Your task is to find every line of the data that holds the string "indices" and copy it.

Dataset records:
- Opening Delimiter -

(* ===== verification/KvCells.v ===== *)
(** The metadata of the KV cells: [llama_kv_cells] of src/llama-kv-cells.h.

    A cell has a position, an extra 2D position, an accumulated shift and a
    bitset of the sequences that occupy it.  Besides these four vectors the
    class keeps two derived indices: [used], the set of non-empty cells, and
    [seq_pos], which counts for every sequence how often each position occurs.
    [view] forgets the derived indices; [wf] says that they agree with it. *)
From S2P Require Import Prelude.

Definition LLAMA_MAX_SEQ : Z := 256.
(** the loop range [for (s = 0; s < LLAMA_MAX_SEQ; ++s)] *)
Definition all_seqs : list Z := seqZ 0 LLAMA_MAX_SEQ.

(** ** Data *)
Record llama_kv_cell_ext := Ext { ext_x : Z; ext_y : Z }.

#[export] Instance ext_eq_dec : EqDecision llama_kv_cell_ext.
Proof. solve_decision. Defined.

Definition is_2d_gt (e : llama_kv_cell_ext) (ox oy : Z) : bool :=
  bool_decide (ext_y e > oy)%Z || (bool_decide (ext_y e = oy) && bool_decide (ext_x e > ox)%Z).

Definition ext_reset : llama_kv_cell_ext := Ext 0 0.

- Closing Delimiter -

== Output for this task ==
    class keeps two derived indices: [used], the set of non-empty cells, and
    [view] forgets the derived indices; [wf] says that they agree with it. *)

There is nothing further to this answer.